• [TASK PROMPT]
For this listing, the lines between the one holding "if_phys iface = string_of_list_ascii" and the one holding "assert (Z.of_nat (String.length", inclusive, must be set down exactly.

···

(* ===== verification/Outcome.v ===== *)
(** * What a function called from a script does

    Functions that check their arguments return, raise an error about one of
    them, raise another error, or fail in a way C does not define.  The loops
    over the characters of a mode string are shared by several modules. *)
From S2P Require Import Prelude.

(** It returns; [luaL_argcheck] fails; [luaL_error] is called; [lcuL_pusherrres]
    gives an error of libuv; it reads or writes outside of a buffer; an
    assertion fails. *)
Inductive result (A : Type) :=
  | Ok (a : A)
  | ArgError (arg : Z) (msg : string)
  | LuaError (msg : string)
  | UvError (err : Z)
  | Overrun
  | AssertFail.
Arguments Ok {A}. Arguments ArgError {A}. Arguments LuaError {A}. Arguments UvError {A}.
Arguments Overrun {A}. Arguments AssertFail {A}.

Definition rbind {A B} (r : result A) (f : A -> result B) : result B :=
  match r with
  | Ok a => f a
  | ArgError arg msg => ArgError arg msg
  | LuaError msg => LuaError msg
  | UvError err => UvError err
  | Overrun => Overrun
  | AssertFail => AssertFail
  end.
Notation "x <- r ;; k" := (rbind r (fun x => k)) (at level 100, r at next level, right associativity).

(** [luaL_argcheck] and [lcu_assert]. *)
Definition luaL_argcheck (cond : bool) (arg : Z) (msg : string) : result unit :=
  if cond then Ok tt else ArgError arg msg.

Definition rassert (cond : bool) : result unit := if cond then Ok tt else AssertFail.

Definition byte_of (c : ascii) : Z := Z.of_N (N_of_ascii c).

(** The message of every loop over the characters of a mode. *)
Definition unknown_mode {A} (c : ascii) : result A :=
  LuaError ("unknown mode char (got '" +:+ String c "')").

(** A loop over the characters of [mode] with a [switch] in its body. *)
Fixpoint mode_loop {A} (step : A -> ascii -> result A) (a : A) (mode : string) : result A :=
  match mode with
  | EmptyString => Ok a
  | String c mode => a <- step a c;; mode_loop step a mode
  end.

(** The characters up to the first zero, as C functions see them. *)
Fixpoint c_string (s : string) : string :=
  match s with
  | String c s => if decide (c = "000"%char) then EmptyString else String c (c_string s)
  | EmptyString => EmptyString
  end.

Lemma mode_loop_app {A} (step : A -> ascii -> result A) a s1 s2 :
  mode_loop step a (s1 +:+ s2) = (a <- mode_loop step a s1;; mode_loop step a s2).
Proof.
  revert a. induction s1 as [| c s1 IH]; intros a; [done |].
  change (String c s1 +:+ s2) with (String c (s1 +:+ s2)). cbn [mode_loop].
  destruct (step a c); cbn [rbind]; [apply IH | done ..].
Qed.

(** How often a character occurs. *)
Fixpoint count_char (c : ascii) (s : string) : nat :=
  match s with
  | EmptyString => 0
  | String c' s => (if decide (c' = c) then 1 else 0) + count_char c s
  end.

Lemma count_char_app c s1 s2 :
  count_char c (s1 +:+ s2) = (count_char c s1 + count_char c s2)%nat.
Proof.
  induction s1 as [| c' s1 IH]; [done |].
  change (String c' s1 +:+ s2) with (String c' (s1 +:+ s2)). cbn [count_char]. lia.
Qed.

(** Every character of a mode is one of [cs]. *)
Fixpoint chars_in (cs s : string) : bool :=
  match s with
  | EmptyString => true
  | String c s => bool_decide (count_char c cs <> 0%nat) && chars_in cs s
  end.

Lemma rbind_ok {A B} (r : result A) (f : A -> result B) b :
  (x <- r;; f x) = Ok b <-> exists a, r = Ok a /\ f a = Ok b.
Proof. destruct r; cbn; naive_solver. Qed.

Lemma luaL_argcheck_ok cond arg msg u : luaL_argcheck cond arg msg = Ok u <-> cond = true.
Proof. destruct cond, u; cbn; naive_solver. Qed.

(** [luaL_checkoption]: the index of a name in a list. *)
Fixpoint option_index (i : nat) (opts : list string) (s : string) : option nat :=
  match opts with
  | [] => None
  | o :: opts => if String.eqb o s then Some i else option_index (S i) opts s
  end.
Definition luaL_checkoption (arg : Z) (opts : list string) (s : string) : result nat :=
  match option_index 0 opts s with
  | Some i => Ok i
  | None => ArgError arg ("invalid option '" +:+ s +:+ "'")
  end.

Lemma option_index_in i opts s j :
  option_index i opts s = Some j -> (i <= j)%nat /\ opts !! (j - i)%nat = Some s.
Proof.
  revert i. induction opts as [| o opts IH]; intros i; cbn [option_index]; [done |].
  destruct (String.eqb_spec o s) as [-> |].
  - intros [= <-]. by rewrite Nat.sub_diag.
  - intros [Hle Hs]%IH. split; [lia |]. by replace (j - i)%nat with (S (j - S i)) by lia.
Qed.

Lemma luaL_checkoption_cases arg opts s i :
  luaL_checkoption arg opts s = Ok i -> opts !! i = Some s.
Proof.
  unfold luaL_checkoption. destruct (option_index 0 opts s) eqn:He; [| done].
  intros [= ->]. apply option_index_in in He as [_ He]. by rewrite Nat.sub_0_r in He.
Qed.
(** An interface as libuv describes it. *)
Definition described (iface : uv_interface_address_t) (lit mac : string) (k : Z) : Prop :=
  let fa := sa_family (if_address iface) in
  let fm := sa_family (if_netmask iface) in
  c_string (if_name iface) = if_name iface /\
  is_inet fa /\ Z.of_nat (String.length (sa_bytes (if_address iface))) = addrbinsz fa /\
  is_inet fm /\ 0 <= k <= 8 * addrbinsz fm /\
  sa_bytes (if_netmask iface) = prefix_mask (addrbinsz fm) k /\
  uv_inet_ntop fa (sa_bytes (if_address iface)) = inr lit /\
  (exists c0 c1 c2 c3 c4 c5,
     if_phys iface = string_of_list_ascii [c0; c1; c2; c3; c4; c5] /\
     mac = mac_text c0 c1 c2 c3 c4 c5).

Lemma prefix_mask_length sz k : 0 <= sz ->
  Z.of_nat (String.length (prefix_mask sz k)) = sz.
Proof.
  intros Hsz. unfold prefix_mask.
  assert (forall l, String.length (string_of_list_ascii l) = length l) as Hl
    by (induction l; cbn; congruence).
  rewrite Hl, length_fmap, length_seqZ. lia.
Qed.

Lemma getaddrbytes_inet a :
  is_inet (sa_family a) -> Z.of_nat (String.length (sa_bytes a)) = addrbinsz (sa_family a) ->
  getaddrbytes a = (Some (sa_bytes a), addrbinsz (sa_family a)) /\
  take_string (Z.to_nat (addrbinsz (sa_family a))) (sa_bytes a) = sa_bytes a.
Proof.
  intros Hf Hl. split; [unfold getaddrbytes; by destruct Hf as [-> | ->] |].
  rewrite <- Hl, Nat2Z.id. apply take_string_all.
Qed.

Lemma netinfo_char_value iface lit mac k vs c :
  described iface lit mac k -> count_char c netinfo_chars <> 0%nat ->
  netinfo_char iface vs c = Ok (vs ++ [netinfo_value iface lit mac k c]).
Proof.
  intros (Hn & Hfa & Ha & Hfm & Hk & Hm & Hlit & c0 & c1 & c2 & c3 & c4 & c5 & Hp & ->) Hc.
  assert (Z.of_nat (String.length (sa_bytes (if_netmask iface)))
          = addrbinsz (sa_family (if_netmask iface))) as Hml
    by (rewrite Hm; apply prefix_mask_length; by destruct Hfm as [-> | ->]).
  destruct (getaddrbytes_inet _ Hfa Ha) as [Hga Hta], (getaddrbytes_inet _ Hfm Hml) as [Hgm Htm].
  unfold netinfo_char, netinfo_value. rewrite Hn, Hga, Hta, Hgm, Htm.
  repeat (destruct (decide (c = _)) as [-> |]; [| try done]); try done.
  - by rewrite Hp.
  - rewrite Hp. cbn [string_of_list_ascii]. by rewrite mac_loop_text.
  - unfold getaddrliteral. rewrite Hlit. by destruct Hfa as [-> | ->].
  - rewrite Hm, mask_length_prefix by done. done.
  - unfold netinfo_chars in Hc. cbn [count_char] in Hc. repeat case_decide; congruence || done.
Qed.
Lemma pushfileinfo_loop_fills B src pre body (D : ascii -> Prop) (L : St) vs :
  src ∈ sources -> forallb (has_char info_chars) (list_ascii_of_string body) = true ->
  values L = B ++ vs ->
  filled (pre ++ list_ascii_of_string body)
    (fun i c => D c \/ (src_of c = src /\ (i < length pre)%nat)) vs ->
  exists vs',
    values (pushfileinfo_loop ntime2sec magic UV_EINVAL L (length B) src (req_of src) (length pre) body)
      = B ++ vs' /\
    filled (pre ++ list_ascii_of_string body) (fun _ c => D c \/ src_of c = src) vs'.
Proof.
  intros Hs. revert pre L vs. induction body as [| c body IH]; intros pre L vs Hc HL Hf.
  { exists vs. cbn. split; [done |]. cbn in Hf. rewrite app_nil_r in *. destruct Hf as [Hl Hv].
    split; [done |]. intros i c Hi Hd. apply (Hv i c Hi). destruct Hd; [by left |]. right.
    split; [done |]. by eapply lookup_lt_Some. }
  cbn [forallb list_ascii_of_string] in Hc. apply andb_true_iff in Hc as [Hc Hcs].
  cbn [pushfileinfo_loop].
  replace (S (length pre)) with (length (pre ++ [c])) by (rewrite length_app; cbn; lia).
  cbn [list_ascii_of_string] in *. rewrite (cons_middle c pre (list_ascii_of_string body)), (app_assoc pre [c]) in Hf |- *.
  pose proof (info_char_source src (req_of src) c Hs Hc) as Hsrc.
  assert (((pre ++ [c]) ++ list_ascii_of_string body) !! length pre = Some c) as Hat
    by (rewrite <- app_assoc; by apply list_lookup_middle).
  destruct (info_char src (req_of src) c) as [v |] eqn:Hv.
  - assert (src_of c = src) as Hcs' by (apply Hsrc; eauto).
    destruct (placeat_spec L B vs v (length pre) HL) as (vs1 & H1 & Hi1 & Hl1 & Ho1).
    apply (IH (pre ++ [c]) _ vs1 Hcs H1). destruct Hf as [Hl Hf]. split.
    + rewrite Hl1. rewrite !length_app in *. cbn in *. lia.
    + intros i c' Hi Hd. destruct (decide (i = length pre)) as [-> | Hne].
      * rewrite Hat in Hi. injection Hi as <-. rewrite Hi1. unfold info_value.
        by rewrite Hcs', Hv.
      * apply Ho1; [done |]. apply Hf; [done |]. destruct Hd as [| [? Hlt]]; [by left | right].
        split; [done |]. rewrite length_app in Hlt. cbn in Hlt. lia.
  - apply (IH (pre ++ [c]) _ vs Hcs HL). destruct Hf as [Hl Hf]. split; [done |].
    intros i c' Hi Hd. apply (Hf i c' Hi). destruct Hd as [| [Hsc Hlt]]; [by left | right].
    split; [done |]. rewrite length_app in Hlt. cbn in Hlt.
    destruct (decide (i = length pre)) as [-> |]; [| lia].
    rewrite Hat in Hi. injection Hi as <-. by apply Hsrc, is_Some_None in Hsc.
Qed.

Lemma pushfileinfo_fills B b body (D : ascii -> Prop) (L : St) vs :
  Z.shiftr b INFO_BITCOUNT ∈ sources ->
  forallb (has_char info_chars) (list_ascii_of_string body) = true ->
  values L = B ++ vs -> filled (list_ascii_of_string body) (fun _ => D) vs ->
  exists vs',
    values (pushfileinfo ntime2sec magic UV_EINVAL L (length B) b body
              (req_of (Z.shiftr b INFO_BITCOUNT))) = B ++ vs' /\
    filled (list_ascii_of_string body)
      (fun _ c => D c \/ src_of c = Z.shiftr b INFO_BITCOUNT) vs'.
Proof.
  intros Hs Hc HL [Hl Hf].
  apply (pushfileinfo_loop_fills B (Z.shiftr b INFO_BITCOUNT) [] body D L vs Hs Hc HL).
  split; [done |]. intros i c Hi [Hd | [_ Hlt]]; [by apply Hf | cbn in Hlt; lia].
Qed.
End filling.

(** ** The calls in order *)

Section results.
Context {St : Type} `{!LuaStack St}.
Context (ntime2sec : Z * Z -> Z) (magic : string -> option Z) (UV_EINVAL UV_EAI_FAIL : Z).
Context (uv : Z -> bool -> Z * uv_fs_t).

(** What a source gives: an error, or the completed request.  [noyield]: the
    call was made without an operation, so that its error is the result. *)
Definition answer (noyield lstat : bool) (src : Z) : Z + uv_fs_t :=
  let '(err, req) := uv src (lstat && (src =? INFO_STAT)) in
  if (src =? INFO_READLINK) && (err =? UV_EINVAL) then inr (set_result UV_EINVAL req)
  else if err <? 0 then inl err
  else if noyield || (0 <=? fs_result req)
          || ((src =? INFO_READLINK) && (fs_result req =? UV_EINVAL)) then inr req
  else inl (fs_result req).

Definition answered (noyield lstat : bool) (src : Z) : uv_fs_t :=
  match answer noyield lstat src with inr req => req | inl _ => (uv src lstat).2 end.

(** The error of the first of the calls that fails. *)
Fixpoint first_error (ans : Z -> Z + uv_fs_t) (srcs : list Z) : option Z :=
  match srcs with
  | [] => None
  | src :: srcs => match ans src with inl err => Some err | inr _ => first_error ans srcs end
  end.

Lemma getinfosrc_pick b src b' rest :
  pick b = Some (src, b') -> picked b src b' rest = true ->
  getinfosrc UV_EINVAL UV_EAI_FAIL uv b =
    (b', let '(err, req) := uv src (missing b INFO_LSTAT && (src =? INFO_STAT)) in
         if (src =? INFO_READLINK) && (err =? UV_EINVAL) then (0, set_result UV_EINVAL req)
         else (err, req)).
Proof.
  unfold picked. rewrite !andb_true_iff, !eqb_true_iff. intros Hp [[[[[_ _] Hl] _] _] _].
  unfold pick, getinfosrc in *. rewrite <- Hl. clear Hl. unfold missing.
  destruct (missinfosrc b INFO_STAT).
  { injection Hp as <- <-. cbn. rewrite andb_true_r. by destruct (uv _ _). }
  destruct (missinfosrc b INFO_STATFS).
  { injection Hp as <- <-. cbn. rewrite andb_false_r. by destruct (uv _ _). }
  destruct (missinfosrc b INFO_REALPATH).
  { injection Hp as <- <-. cbn. rewrite andb_false_r. by destruct (uv _ _). }
  destruct (missinfosrc b INFO_READLINK); [| done].
  injection Hp as <- <-. cbn. rewrite andb_false_r. destruct (uv _ _). by destruct (_ =? UV_EINVAL).
Qed.
Abbreviation info_value noyield lstat := (info_value ntime2sec magic UV_EINVAL (answered noyield lstat)).
(** The results function finds what was left and the results of the call. *)
Lemma startedopk_waits results c L :
  startedopk results (c, (-1, L)) =
    let L' := lua_push L (LLightUserdata (Some sched)) in
    let L'' := lua_remove (resumed_by_token (done L' c)) (lua_gettop L') in
    match results with
    | Some results => r <- results c L'';; Ok (c, returned r.1 r.2)
    | None => Ok (c, returned (lua_gettop L'' - (lua_gettop L' - 1)) L'')
    end.
Proof.
  unfold startedopk, returns. cbn [startedopk_stack Z.ltb Z.compare]. cbv zeta.
  destruct results as [results |]; [| done]. by destruct (results _ _).
Qed.

(** ... unless there is nothing to wait for. *)
Lemma startedopk_returns results c n L : 0 <= n -> startedopk results (c, (n, L)) = Ok (c, returned (Z.to_nat n) L).
Proof. intros Hn. unfold startedopk. cbn [startedopk_stack]. by rewrite (proj2 (Z.ltb_ge _ _) Hn). Qed.

Lemma returned_app L below vs n : values L = below ++ vs -> length vs = n -> returned n L = vs.
Proof.
  intros HL <-. unfold returned, lua_gettop. rewrite HL, length_app.
  replace (length below + length vs - length vs)%nat with (length below) by lia.
  apply drop_app_length.
Qed.

Lemma values_without_sched_at L c vs :
  let L' := lua_push L (LLightUserdata (Some sched)) in
  values (done L' c) = values L' ++ vs ->
  values (lua_remove (resumed_by_token (done L' c)) (lua_gettop L')) = values L ++ vs.
Proof.
  intros L' Hd.
  assert (lua_gettop L' = (length (values L) + 1)%nat) as ->.
  { unfold L', lua_gettop. rewrite values_push, length_app. done. }
  apply (values_remove _ (values L) vs (LLightUserdata (Some sched))).
  rewrite values_token, Hd. unfold L'. rewrite values_push. by rewrite <- app_assoc.
Qed.

Lemma values_without_sched L c vs :
  (forall L', values (done L' c) = values L' ++ vs) ->
  let L' := lua_push L (LLightUserdata (Some sched)) in
  values (lua_remove (resumed_by_token (done L' c)) (lua_gettop L')) = values L ++ vs.
Proof. intros Hd. apply values_without_sched_at, Hd. Qed.

(** A function without a function for the results returns what the callback pushes,
    or the error of its call. *)
Lemma values_errres L err :
  values (Results.lcuL_pusherrres strerror L err).2
  = values L ++ [LBoolean false; LString (strerror err); LInteger (- err)].
Proof. unfold Results.lcuL_pusherrres, Results.lcu_pusherror. cbn [snd]. by rewrite !values_push, <- !app_assoc. Qed.

Lemma values_pushresults0 L err :
  values (Results.lcuL_pushresults strerror L 0 err).2
  = values L ++ (if err <? 0 then [LBoolean false; LString (strerror err); LInteger (- err)] else [LBoolean true]).
Proof.
  unfold Results.lcuL_pushresults. destruct (err <? 0); cbn [Nat.eqb snd]; [| apply values_push].
  rewrite values_errres. by rewrite (values_pop L (values L) []) by (rewrite ?app_nil_r; done).
Qed.

Lemma startedopk_none c L vs :
  (forall L', values (done L' c) = values L' ++ vs) -> startedopk None (c, (-1, L)) = Ok (c, vs).
Proof.
  intros Hd. rewrite startedopk_waits. cbv zeta. set (L2 := lua_push L _). set (L3 := lua_remove _ _).
  assert (values L3 = values L ++ vs) as E by (apply values_without_sched; intros L'; apply Hd).
  do 2 f_equal. apply (returned_app _ (values L)); [done |].
  unfold lua_gettop. rewrite E. unfold L2. rewrite values_push, !length_app. cbn [length]. lia.
Qed.

Lemma resetcoreqk_none wait L (setup : setup_t) (check : result Call) (pushed : Call -> list lvalue) :
  yieldable = true ->
  (forall L', values L' = values L -> setup L' = (c <- check;; arm c L' id)) ->
  (forall c L', values (done L' c) = values L' ++ pushed c) ->
  lcuT_resetcoreqk wait L setup None =
    (c <- check;;
     Ok (c, if start c <? 0 then [LBoolean false; LString (strerror (start c)); LInteger (- start c)]
            else pushed c)).
Proof.
  intros Hy Hs Hd. unfold lcuT_resetcoreqk. rewrite Hy.
  set (L1 := match wait with Some _ => _ | None => L end).
  assert (values L1 = values L) as HL1 by (unfold L1; destruct wait; [apply values_after_previous | done]).
  rewrite (Hs L1 HL1). destruct check as [c | | | | |]; cbn [rbind]; try done.
  unfold arm. destruct (Z.ltb_spec (start c) 0) as [Hneg | Hpos]; cbn [rbind].
  - rewrite startedopk_returns by done. do 2 f_equal. by apply (returned_app _ (values L1)); [apply values_errres |].
  - apply startedopk_none. intros L'. apply Hd.
Qed.

Lemma returned_above L below vs n : values L = below ++ vs -> n = length below -> returned (lua_gettop L - n) L = vs.
Proof.
  intros HL ->. apply (returned_app _ below); [done |]. unfold lua_gettop. rewrite HL, length_app. lia.
Qed.
(* ===== verification/FileCalls.v ===== *)
(** * The functions on files that make one call (src/src/lfilef.c)

    Each of these functions makes one call of libuv.  In the mode that does not
    yield the arguments go to the call at once; otherwise they are left in the
    stack, the setup of an operation takes them from there, and what is returned
    when the operation ends is made from the stack again. *)
From Stdlib Require Import Btauto.
From S2P Require Import Prelude Outcome LuaApi Results Buffers FileInfo Await Files.

Inductive uv_call :=
  | FsUtime (path : string) (atime mtime : Z)
  | FsLutime (path : string) (atime mtime : Z)
  | FsFutime (file : Z) (atime mtime : Z)
  | FsChown (path : string) (uid gid : Z)
  | FsLchown (path : string) (uid gid : Z)
  | FsFchown (file : Z) (uid gid : Z)
  | FsChmod (path : string) (perm : Z)
  | FsFchmod (file : Z) (perm : Z)
  | FsSymlink (path link : string) (flags : Z)
  | FsLink (path link : string)
  | FsRename (src dst : string)
  | FsCopyfile (src dst : string) (flags : Z)
  | FsRmdir (path : string)
  | FsUnlink (path : string)
  | FsMkdir (path : string) (perm : Z)
  | FsClose (file : Z)
  | FsFtruncate (file length : Z)
  | FsFdatasync (file : Z)
  | FsFsync (file : Z)
  | FsRead (file : Z) (mem : lvalue) (buf : Buf.uv_buf_t) (offset : Z)
  | FsWrite (file : Z) (data : lvalue) (buf : Buf.uv_buf_t) (offset : Z)
  | FsSendfile (file src offset length : Z).
(** *** Pipes *)

Definition pipe_bind (c : class) L : outcome :=
  s <- openedudhdl c L;; addr <- checkstring L 2;; called L (PipeBind (handle s) addr).

Definition PipeOptions : list string := ["permission"]%string.

Definition permission_char (flags : Z) (c : ascii) : result Z :=
  if decide (c = "r"%char) then Ok (Z.lor flags UV_READABLE)
  else if decide (c = "w"%char) then Ok (Z.lor flags UV_WRITABLE)
  else LuaError ("unknown option (got '" +:+ String c "')").

Definition pipe_setoption (c : class) L : outcome :=
  s <- openedudhdl c L;;
  _ <- checkoption L 2 None PipeOptions;;
  mode <- optstring L 3 "";;
  flags <- mode_loop permission_char 0 mode;;
  called L (PipeChmod (handle s) flags).

Definition k_setuppipeconn L : setup_result :=
  s <- touserdata L;; addr <- checkstring L 2;; armed (PipeConnect (handle s) addr) L.
Definition pipe_connect (c : class) L : outcome := _ <- openedudhdl c L;; resetcoreq L k_setuppipeconn.

(** *** Terminals *)

(** The list of the modes has no NULL after the last one: other names are compared
    with what follows it in memory. *)
Definition modes : list string := ["normal"; "raw"; "binary"]%string.
Definition terminal_setmode L : outcome :=
  s <- openedudhdl TERMSOCKET L;;
  name <- optstring L 2 "default";;
  match option_index 0 modes name with
  | Some mode => called L (TtySetMode (handle s) mode)
  | None => Overrun
  end.

(** [uv_tty_get_winsize] gives an error or the size. *)
Definition terminal_winsize (uv_tty_get_winsize : positive -> Z * (Z * Z)) L : result (list lvalue) :=
  s <- openedudhdl TERMSOCKET L;;
  let '(err, (width, height)) := uv_tty_get_winsize (handle s) in
  if ctrue err then let r := Results.lcuL_pusherrres strerror L err in Ok (returned r.1 r.2)
  else Ok (returned 2 (lua_push (lua_push L (LInteger width)) (LInteger height))).
End methods.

···

• [RESPONSE]
     if_phys iface = string_of_list_ascii [c0; c1; c2; c3; c4; c5] /\
     mac = mac_text c0 c1 c2 c3 c4 c5).

Lemma prefix_mask_length sz k : 0 <= sz ->
  Z.of_nat (String.length (prefix_mask sz k)) = sz.
Proof.
  intros Hsz. unfold prefix_mask.
  assert (forall l, String.length (string_of_list_ascii l) = length l) as Hl
    by (induction l; cbn; congruence).
  rewrite Hl, length_fmap, length_seqZ. lia.
Qed.

Lemma getaddrbytes_inet a :
  is_inet (sa_family a) -> Z.of_nat (String.length (sa_bytes a)) = addrbinsz (sa_family a) ->
  getaddrbytes a = (Some (sa_bytes a), addrbinsz (sa_family a)) /\
  take_string (Z.to_nat (addrbinsz (sa_family a))) (sa_bytes a) = sa_bytes a.
Proof.
  intros Hf Hl. split; [unfold getaddrbytes; by destruct Hf as [-> | ->] |].
  rewrite <- Hl, Nat2Z.id. apply take_string_all.
Qed.

Lemma netinfo_char_value iface lit mac k vs c :
  described iface lit mac k -> count_char c netinfo_chars <> 0%nat ->
  netinfo_char iface vs c = Ok (vs ++ [netinfo_value iface lit mac k c]).
Proof.
  intros (Hn & Hfa & Ha & Hfm & Hk & Hm & Hlit & c0 & c1 & c2 & c3 & c4 & c5 & Hp & ->) Hc.
  assert (Z.of_nat (String.length (sa_bytes (if_netmask iface)))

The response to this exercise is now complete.